- _Directions_
Every line that appears in the listing is to be set down verbatim.
#### Material for this task
(** ** The OLED *)

(** Modelled from the spec: the display driver (SSD1306Wire.h, not under
    src/), which section 6 gives as [init()], [powerOff()], [clear()],
    [setFont(size)], [drawText(x,y,text)] and [flush()].  Drawing goes to a
    buffer, [display()] copies the buffer to the panel, and the panel shows
    its content while it is powered. *)
Record Glyphs : Type := {
  at_x : Z;
  at_y : Z;
  in_font : Font;
  text : string
}.

Record Oled : Type := {
  powered : bool;
  font : Font;
  buffer : list Glyphs;
  panel : list Glyphs
}.

Definition oled_call (d : Oled) (c : DisplayCall) : Oled :=
  match c with
  | Dinit =>
      {| powered := true; font := ArialMT_Plain_10; buffer := []; panel := [] |}
  | DflipScreenVertically | DsetTextAlignmentLeft => d
  | DdisplayOff =>
      {| powered := false; font := font d; buffer := buffer d; panel := panel d |}
  | Dclear =>
      {| powered := powered d; font := font d; buffer := []; panel := panel d |}
  | DsetFont f =>
      {| powered := powered d; font := f; buffer := buffer d; panel := panel d |}
  | DdrawString x y s =>
      {| powered := powered d; font := font d;
         buffer := buffer d ++ [{| at_x := x; at_y := y; in_font := font d; text := s |}];
         panel := panel d |}
  | Ddisplay =>
      {| powered := powered d; font := font d; buffer := buffer d; panel := buffer d |}
  end.

(** The display after [display.init()]. *)
Definition oled_on : Oled :=
  {| powered := true; font := ArialMT_Plain_10; buffer := []; panel := [] |}.

Definition oled_event (d : Oled) (e : Event) : Oled :=
  match e with
  | Display c => oled_call d c
  | _ => d
  end.

Definition oled_after (d : Oled) (l : list Event) : Oled :=
  fold_left oled_event l d.

(** What one sees: nothing while the panel is off. *)
Definition visible (d : Oled) : list Glyphs :=
  if powered d then panel d else [].

(** The contents sent to the panel by the calls [l], one per [display()]. *)
Fixpoint flushes (d : Oled) (l : list Event) : list (list Glyphs) :=
  match l with
  | [] => []
  | e :: l' =>
      let d' := oled_event d e in
      match e with
      | Display Ddisplay => buffer d' :: flushes d' l'
      | _ => flushes d' l'
      end
  end.

(** Two lines of text as [showTextRectangle] lays them out in the large
    font. *)
Definition two_lines (ln1 ln2 : string) : list Glyphs :=
  [ {| at_x := 32; at_y := 16; in_font := ArialMT_Plain_24; text := ln1 |};
    {| at_x := 32; at_y := 36; in_font := ArialMT_Plain_24; text := ln2 |} ].

(** The configurations that differ from [cfg] in the display settings
    only. *)
Definition same_but_display (cfg cfg' : Config) : Prop :=
  hasPM cfg' = hasPM cfg ∧ hasCO2 cfg' = hasCO2 cfg ∧
  hasSHT cfg' = hasSHT cfg ∧ hasTVOC cfg' = hasTVOC cfg ∧
  tempOffsetC cfg' = tempOffsetC cfg ∧ connectWIFI cfg' = connectWIFI cfg.

(** [addField] for each pair of [l], in order. *)
Definition addFields (l : list (string * FieldValue)) (p : Point) : Point :=
  foldl (fun q kv => addField kv.1 kv.2 q) p l.

Definition set_displayData (v : bool) (cfg : Config) : Config :=
  {| hasPM := hasPM cfg; hasCO2 := hasCO2 cfg; hasSHT := hasSHT cfg;
     hasTVOC := hasTVOC cfg; inUSaqi := inUSaqi cfg; inF := inF cfg;
     tempOffsetC := tempOffsetC cfg; connectWIFI := connectWIFI cfg;
     displayData := v |}.

Definition set_writePoint (v : bool) (r : Readings) : Readings :=
  {| getPM2_Raw := getPM2_Raw r; getCO2_Raw := getCO2_Raw r;
     periodicFetchData := periodicFetchData r; getTVOC := getTVOC r;
     writePoint := v; write_error := write_error r |}.

Definition is_getCO2 (e : Event) : bool :=
  match e with GetCO2Raw => true | _ => false end.

(** How many of the calls [l] satisfy [f]. *)
Definition occurrences (f : Event -> bool) (l : list Event) : nat :=
  length (List.filter f l).

Definition is_display_init (e : Event) : bool :=
  match e with Display Dinit => true | _ => false end.

(** A configuration without network, with the CO2 sensor only. *)
Definition offline : Config :=
  {| hasPM := false; hasCO2 := true; hasSHT := false; hasTVOC := false;
     inUSaqi := false; inF := true; tempOffsetC := float_of_int 0;
     connectWIFI := false; displayData := true |}.

(** Readings with the CO2 driver's error code. *)
Definition co2_error : Readings :=
  {| getPM2_Raw := 40; getCO2_Raw := -1;
     periodicFetchData := {| t := float_of_int 20; rh := float_of_int 45 |};
     getTVOC := 7; writePoint := false; write_error := "connection refused" |}.

(** A boot in which neither the network nor the server answers. *)
Definition no_network : Boot :=
  {| getChipId := 11259375; isConnected := true; measureTest := true;
     lastError := 0; autoConnect := false; validateConnection := false;
     getServerUrl := "https://influx.example"; getLastErrorMessage := "timeout" |}.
########
- _Answer for the task_
(** ** The OLED *)

(** Modelled from the spec: the display driver (SSD1306Wire.h, not under
    src/), which section 6 gives as [init()], [powerOff()], [clear()],
    [setFont(size)], [drawText(x,y,text)] and [flush()].  Drawing goes to a
    buffer, [display()] copies the buffer to the panel, and the panel shows
    its content while it is powered. *)
Record Glyphs : Type := {
  at_x : Z;
  at_y : Z;
  in_font : Font;
  text : string
}.

Record Oled : Type := {
  powered : bool;
  font : Font;
  buffer : list Glyphs;
  panel : list Glyphs
}.

Definition oled_call (d : Oled) (c : DisplayCall) : Oled :=
  match c with
  | Dinit =>
      {| powered := true; font := ArialMT_Plain_10; buffer := []; panel := [] |}
  | DflipScreenVertically | DsetTextAlignmentLeft => d
  | DdisplayOff =>
      {| powered := false; font := font d; buffer := buffer d; panel := panel d |}
  | Dclear =>
      {| powered := powered d; font := font d; buffer := []; panel := panel d |}
  | DsetFont f =>
      {| powered := powered d; font := f; buffer := buffer d; panel := panel d |}
  | DdrawString x y s =>
      {| powered := powered d; font := font d;
         buffer := buffer d ++ [{| at_x := x; at_y := y; in_font := font d; text := s |}];
         panel := panel d |}
  | Ddisplay =>
      {| powered := powered d; font := font d; buffer := buffer d; panel := buffer d |}
  end.

(** The display after [display.init()]. *)
Definition oled_on : Oled :=
  {| powered := true; font := ArialMT_Plain_10; buffer := []; panel := [] |}.

Definition oled_event (d : Oled) (e : Event) : Oled :=
  match e with
  | Display c => oled_call d c
  | _ => d
  end.

Definition oled_after (d : Oled) (l : list Event) : Oled :=
  fold_left oled_event l d.

(** What one sees: nothing while the panel is off. *)
Definition visible (d : Oled) : list Glyphs :=
  if powered d then panel d else [].

(** The contents sent to the panel by the calls [l], one per [display()]. *)
Fixpoint flushes (d : Oled) (l : list Event) : list (list Glyphs) :=
  match l with
  | [] => []
  | e :: l' =>
      let d' := oled_event d e in
      match e with
      | Display Ddisplay => buffer d' :: flushes d' l'
      | _ => flushes d' l'
      end
  end.

(** Two lines of text as [showTextRectangle] lays them out in the large
    font. *)
Definition two_lines (ln1 ln2 : string) : list Glyphs :=
  [ {| at_x := 32; at_y := 16; in_font := ArialMT_Plain_24; text := ln1 |};
    {| at_x := 32; at_y := 36; in_font := ArialMT_Plain_24; text := ln2 |} ].

(** The configurations that differ from [cfg] in the display settings
    only. *)
Definition same_but_display (cfg cfg' : Config) : Prop :=
  hasPM cfg' = hasPM cfg ∧ hasCO2 cfg' = hasCO2 cfg ∧
  hasSHT cfg' = hasSHT cfg ∧ hasTVOC cfg' = hasTVOC cfg ∧
  tempOffsetC cfg' = tempOffsetC cfg ∧ connectWIFI cfg' = connectWIFI cfg.

(** [addField] for each pair of [l], in order. *)
Definition addFields (l : list (string * FieldValue)) (p : Point) : Point :=
  foldl (fun q kv => addField kv.1 kv.2 q) p l.

Definition set_displayData (v : bool) (cfg : Config) : Config :=
  {| hasPM := hasPM cfg; hasCO2 := hasCO2 cfg; hasSHT := hasSHT cfg;
     hasTVOC := hasTVOC cfg; inUSaqi := inUSaqi cfg; inF := inF cfg;
     tempOffsetC := tempOffsetC cfg; connectWIFI := connectWIFI cfg;
     displayData := v |}.

Definition set_writePoint (v : bool) (r : Readings) : Readings :=
  {| getPM2_Raw := getPM2_Raw r; getCO2_Raw := getCO2_Raw r;
     periodicFetchData := periodicFetchData r; getTVOC := getTVOC r;
     writePoint := v; write_error := write_error r |}.

Definition is_getCO2 (e : Event) : bool :=
  match e with GetCO2Raw => true | _ => false end.

(** How many of the calls [l] satisfy [f]. *)
Definition occurrences (f : Event -> bool) (l : list Event) : nat :=
  length (List.filter f l).

Definition is_display_init (e : Event) : bool :=
  match e with Display Dinit => true | _ => false end.

(** A configuration without network, with the CO2 sensor only. *)
Definition offline : Config :=
  {| hasPM := false; hasCO2 := true; hasSHT := false; hasTVOC := false;
     inUSaqi := false; inF := true; tempOffsetC := float_of_int 0;
     connectWIFI := false; displayData := true |}.

(** Readings with the CO2 driver's error code. *)
Definition co2_error : Readings :=
  {| getPM2_Raw := 40; getCO2_Raw := -1;
     periodicFetchData := {| t := float_of_int 20; rh := float_of_int 45 |};
     getTVOC := 7; writePoint := false; write_error := "connection refused" |}.

(** A boot in which neither the network nor the server answers. *)
Definition no_network : Boot :=
  {| getChipId := 11259375; isConnected := true; measureTest := true;
     lastError := 0; autoConnect := false; validateConnection := false;
     getServerUrl := "https://influx.example"; getLastErrorMessage := "timeout" |}.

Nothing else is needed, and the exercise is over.